Autor:Mia Marlowe Wydawnictwo: Nasza Księgarnia Premiera: 2013 Cykl: Dotyk tom 3 Stron: 335 |
Nie jestem fanką powieści, w których wydarzenia toczą się w minionych epokach, ale...Mia Marlowe urzekła mnie swoim piórem, więc czytanie powieści "Dotyk złodzieja" oraz "Dotyk łajdaka" było bardzo przyjemne. Nic więc dziwnego, że z przyjemnością sięgnęłam po kolejną jej powieść "Dotyk oszusta".
Pomimo że polubiłam bohaterów z poprzednich tomów, to cieszy mnie fakt, że każda cześć opisuje losy innych postaci. Tym razem poznałam losy Griffina i Emmaline - hrabiego z darem i oszustkę.
Griffin bardzo szybko został hrabią po śmierci ojca i musiał zaopiekować się matką i rodzeństwem. Aby utrzymać pozycję korzystał ze swojego daru - dzięki któremu mógł przewidzieć przyszłość. Gdy w jego ogrodzie pojawia się piękna, młoda amerykanka był nią urzeczony...jednak okazało się, że Emmalinie oświadczył się brat Griffina. Komplikacje jednak zaczynają się, gdy hrabia poprzez swój dar widzi Emmaline i siebie w bardzo niestosownym zbliżeniu...
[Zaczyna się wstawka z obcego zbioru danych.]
(* ===== verification/CourseBasics.v ===== *)
(** * Small programs of the course: modules 1, 2 and 12

    [practice/module01_overview/main.cpp]: a memory table that is turned into a table of a
    list when it has three entries.  [practice/module02_cpp_core/main.cpp]: views, status
    values and 64-bit variable-length integers.
    [practice/module12_microservices_concepts/main.cpp]: base64, a toy token and a chain of
    middleware.  The token bucket of module 12 computes with floating-point numbers and is a
    parameter of the chain. *)

From Stdlib Require Import ZArith Lia.
From stdpp Require Import base numbers strings list gmap.
From S2P Require Import Prelude CppString Coding Slice.
Local Open Scope Z_scope.

(** ** Module 1: a minimal store *)

Record MiniDB1 := mkDB1 { d1_mem : gmap bytes bytes; d1_sstables : list (gmap bytes bytes) }.

Definition MiniDB1_new : MiniDB1 := mkDB1 ∅ [].
Definition flush_threshold1 : nat := 3.

Definition flushMemTable1 (db : MiniDB1) : MiniDB1 := mkDB1 ∅ (d1_sstables db ++ [d1_mem db]).

Definition d1_Put (db : MiniDB1) (key value : bytes) : MiniDB1 :=
  let db := mkDB1 (<[key := value]> (d1_mem db)) (d1_sstables db) in
  if (flush_threshold1 <=? size (d1_mem db))%nat then flushMemTable1 db else db.

(** The loop over the tables, from the newest to the oldest. *)
Fixpoint d1_find (tables : list (gmap bytes bytes)) (key : bytes) : option bytes :=
  match tables with
  | [] => None
  | t :: tables => match t !! key with Some v => Some v | None => d1_find tables key end
  end.
(* ===== verification/HandLru.v ===== *)
(** * The handwritten LRU cache of the course

    [practice/handwrite/test_lru_handwrite.cpp]: the cache of [utils/lru_cache.h] written
    another way: an update keeps its list node and moves it, and room is made before the
    insertion instead of after it.  Both implement the same bounded recency list. *)

From Stdlib Require Import ZArith Lia.
From stdpp Require Import base numbers strings list gmap.
From S2P Require Import Prelude Slice Caches.
Local Open Scope Z_scope.

Import LRU.

Section HandLru.
Context {K : Type} `{Countable K} {V : Type}.
Implicit Types (c : LRUCache K V) (l : list (nat * (K * V))).

Definition hl_get c (key : K) : LRUCache K V * option V :=
  match map_ c !! key with
  | None => (c, None)
  | Some it =>
      let l := splice_front it (list_ c) in
      (mkLRU (capacity c) l (map_ c) (next_node c), snd <$> node_at it l)
  end.

(** [it->second->second = value] *)
Definition set_value (it : nat) (value : V) l : list (nat * (K * V)) :=
  (fun n => if decide (n.1 = it) then (n.1, (n.2.1, value)) else n) <$> l.

(** [None]: [back()] of an empty list. *)
Definition hl_put c (key : K) (value : V) : option (LRUCache K V) :=
  match map_ c !! key with
  | Some it => Some (mkLRU (capacity c) (splice_front it (set_value it value (list_ c))) (map_ c) (next_node c))
  | None =>
      '(l, m) ← (if zlen (list_ c) >=? capacity c
                 then back ← last (list_ c); Some (removelast (list_ c), delete back.2.1 (map_ c))
                 else Some (list_ c, map_ c));
      Some (mkLRU (capacity c) ((next_node c, (key, value)) :: l) (<[key := next_node c]> m) (S (next_node c)))
  end.

Definition hl_size c : Z := zlen (list_ c).

(** ** It implements the recency list *)

Lemma set_value_ids it v l : (set_value it v l).*1 = l.*1.
Proof. unfold set_value. rewrite <- list_fmap_compose. apply list_fmap_ext. intros i n _. simpl. by destruct (decide _). Qed.

Lemma set_value_elem it v l i k : (exists x, (i, (k, x)) ∈ set_value it v l) <-> (exists x, (i, (k, x)) ∈ l).
Proof.
  unfold set_value. split.
  - intros (x & ([j [k' y]] & E & Hin)%list_elem_of_fmap). simpl in E. exists y. destruct (decide (j = it)); by simplify_eq.
  - intros (x & Hin). destruct (decide (i = it)) as [->|Hne].
    + exists v. apply list_elem_of_fmap. exists (it, (k, x)). simpl. by rewrite decide_True.
    + exists x. apply list_elem_of_fmap. exists (i, (k, x)). simpl. by rewrite decide_False.
Qed.

Lemma coherent_set_value it v l m next : coherent l m next -> coherent (set_value it v l) m next.
Proof.
  intros Hc. split.
  - rewrite set_value_ids. apply (co_ids _ _ _ Hc).
  - intros [i [k x]] Hin. simpl. assert (exists x, (i, (k, x)) ∈ l) as [y Hy] by (apply (set_value_elem it v); by exists x).
    by apply (co_next _ _ _ Hc) in Hy.
  - intros k i. rewrite set_value_elem. apply (co_map _ _ _ Hc).
Qed.

Lemma set_value_erase it v l : erase_node it (set_value it v l) = erase_node it l.
Proof.
  unfold set_value, erase_node. induction l as [|n l IH]; [done|]. cbn [fmap list_fmap]. rewrite !filter_cons, <- IH.
  destruct (decide (n.1 = it)) as [E|E]; simpl; repeat case_decide; (done || by (exfalso; auto)).
Qed.

Lemma set_value_node it k x v l m next : coherent l m next -> node_at it l = Some (k, x) -> node_at it (set_value it v l) = Some (k, v).
Proof.
  intros Hc. unfold node_at. destruct (filter (fun n => n.1 = it) l) as [|[i y] r] eqn:E; [done|]. simpl. intros [= ->].
  assert ((i, (k, x)) ∈ filter (fun n => n.1 = it) l) as [Ei Hin]%list_elem_of_filter by (rewrite E; left). simpl in Ei. subst i.
  apply node_at_Some; [rewrite set_value_ids; apply (co_ids _ _ _ Hc)|]. apply list_elem_of_fmap. exists (it, (k, x)). simpl. by rewrite decide_True.
Qed.

Lemma hl_put_refines cap c e k v : 0 < cap -> rep cap c e -> exists c', hl_put c k v = Some c' /\ rep cap c' (spec_put cap e k v).
Proof.
  intros Hpos [Hcap Hc He Hb]. unfold hl_put, spec_put. pose proof (coherent_lookup _ _ _ k Hc) as Hl. rewrite He in Hl.
  destruct (map_ c !! k) as [it|] eqn:Hk.
  - destruct Hl as (x & Hn & Ha & Hw). eexists. split; [done|].
    pose proof (coherent_splice _ _ _ k it (coherent_set_value it v _ _ _ Hc) Hk) as Hs. unfold splice_front in *.
    rewrite (set_value_node _ _ _ _ _ _ _ Hc Hn), set_value_erase in *.
    assert (S (length (without k e)) <= length e)%nat as Hlen.
    { rewrite <- Hw, <- He. unfold entries_of. rewrite !length_fmap. pose proof (coherent_size _ _ _ Hs) as H1.
      pose proof (coherent_size _ _ _ Hc) as H2. simpl in H1. lia. }
    split; cbn [capacity list_ map_ next_node]; [done|done| |].
    + rewrite take_ge by (simpl; lia). rewrite <- Hw. done.
    + rewrite length_take. lia.
  - destruct Hl as [_ Hw]. rewrite Hw. assert (zlen (list_ c) = zlen e) as Hlen by (rewrite <- He; unfold entries_of, zlen; by rewrite length_fmap).
    rewrite Hlen, Hcap, Z.geb_leb. unfold zlen in *. destruct (Z.leb_spec cap (Z.of_nat (length e))) as [Hfull|Hroom].
    + pose proof (evict_last_spec (list_ c) (map_ c) _ Hc) as Hev. unfold evict_last in Hev.
      destruct (last (list_ c)) as [back|] eqn:El; [|apply last_None in El; rewrite El in Hlen; simpl in Hlen; lia].
      destruct Hev as [Hc' He']; [by intros Hn; rewrite Hn in El|]. cbn [mbind option_bind]. eexists. split; [done|].
      assert (delete back.2.1 (map_ c) !! k = None) as Hk' by (apply lookup_delete_None; by right).
      split; cbn [capacity list_ map_ next_node]; [done|by apply coherent_push| |rewrite length_take; simpl; lia].
      replace (Z.to_nat cap) with (S (length (list_ c) - 1)) by lia. cbn [take]. rewrite <- He, <- He'. done.
    + cbn [mbind option_bind]. eexists. split; [done|]. split; cbn [capacity list_ map_ next_node]; [done|by apply coherent_push| |rewrite length_take; simpl; lia].
      rewrite take_ge by (simpl; lia). by rewrite <- He.
Qed.

(** ** The two caches are interchangeable *)

Definition hl_step c (o : @op K V) : option (LRUCache K V * option V) :=
  match o with
  | Get k => Some (hl_get c k)
  | Put k v => c ← hl_put c k v; Some (c, None)
  | Erase k => None
  end.

Fixpoint hl_run c (os : list (@op K V)) : option (LRUCache K V * list (option V)) :=
  match os with
  | [] => Some (c, [])
  | o :: os => '(c, r) ← hl_step c o; '(c, rs) ← hl_run c os; Some (c, r :: rs)
  end.

Definition no_erase (os : list (@op K V)) : Prop := Forall (fun o => match o with Erase _ => False | _ => True end) os.

Lemma hl_run_spec cap os : 0 < cap -> no_erase os -> forall c e, rep cap c e ->
  exists c', hl_run c os = Some (c', (spec_run cap e os).2) /\ rep cap c' (spec_run cap e os).1.
Proof.
  intros Hpos. induction 1 as [|o os Ho Hos IH]; intros c e Hr; [by exists c|]. cbn [hl_run spec_run].
  destruct o as [k|k v|k]; [| |done]; cbn [hl_step spec_step].
  - destruct (get_refines _ _ _ k Hr) as [Hr' Hres]. change (get c k) with (hl_get c k) in *. destruct (hl_get c k) as [c1 r1], (spec_get e k) as [e1 r1'].
    cbn [fst snd] in *. subst r1'. cbn [mbind option_bind]. destruct (IH _ _ Hr') as (c' & -> & Hr2). exists c'. cbn [mbind option_bind].
    by destruct (spec_run cap e1 os).
  - destruct (hl_put_refines _ _ _ k v Hpos Hr) as (c1 & -> & Hr'). cbn [mbind option_bind]. destruct (IH _ _ Hr') as (c' & -> & Hr2).
    exists c'. cbn [mbind option_bind]. by destruct (spec_run cap (spec_put cap e k v) os).
Qed.

End HandLru.

(** Over any sequence of gets and puts, with room for at least one entry, the handwritten cache
    answers as the store's. *)
Theorem hand_lru_equivalent {K} `{Countable K} {V} (cap : Z) (os : list (@op K V)) : 0 < cap -> no_erase os ->
  exists c', hl_run (LRUCache_new cap) os = Some (c', (run (LRUCache_new cap) os).2).
Proof.
  intros Hpos Hos. destruct (hl_run_spec cap os Hpos Hos _ _ (rep_new cap ltac:(lia))) as (c' & E & _). exists c'. rewrite E.
  pose proof (lru_cache_refines cap os ltac:(lia)) as Hr. destruct (run (LRUCache_new cap) os), (spec_run cap [] os).
  destruct Hr as (-> & _). done.
Qed.

(** Without room the first insertion takes the last element of an empty list. *)
Theorem hand_lru_zero_capacity : hl_put (LRUCache_new 0 : LRUCache nat nat) 1%nat 1%nat = None.
Proof. reflexivity. Qed.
Jak postąpi Griffin wobec brata? Jakie odkryje tajemnice dotyczące młodej amerykanki?
Tak jak poprzednie książki autorki, tak i tym razem miałam do czynienia z romansem, z nutką fantastyki oraz szczyptą erotyzmu.
Erotyczna odsłona tak jak we wcześniejszych tomach jest tylko pikantnym dodatkiem do całości, a nie punktem centralnym.
Romans jest najważniejszym elementem treści, aczkolwiek dar głównego bohatera ma też duże znaczenie w całości.
Marlowe kolejny raz wykreowała ciekawych bohaterów. Wszystkie postacie biorące udział w wydarzeniach są dobrze rozbudowane ale także ich osobowości są skomplikowane i dzięki temu czytanie było pochłaniające, a tajemnice i intrygi tylko wzbudzały ciekawość.
Literatka ma bardzo przyjemny sposób pisania. Dba o szczegóły, ale nimi nie przytłacza. Odpowiednio dobierając słowa tworzy ciekawy klimat, obszernie rozbudowuje bohaterów - jednym słowem wie jak napisać, aby zaciekawić czytelnika.
Cóż mogę napisać? "Dotyk oszusta" jest bardzo przyjemną lektura. W trakcie czytania tworzy się magiczny z nutką przeszłości klimat. Bohaterowie wzbudzają sympatię. Fabuła przyciąga niczym magnez, aż trudno odłożyć powieść. Jak dla mnie treść ma prawie wszystkie elementy, które sprawiają, że książka zasługuje na uwagę.
I bardzo ubolewam nad tym, że wydawnictwo do tej pory nie zdecydowało się na wydanie tomu czwartego.
Od siebie polecam tę jak i wcześniejsze książki. Tym bardziej, że każda opisuje perypetie innej pary bohaterów.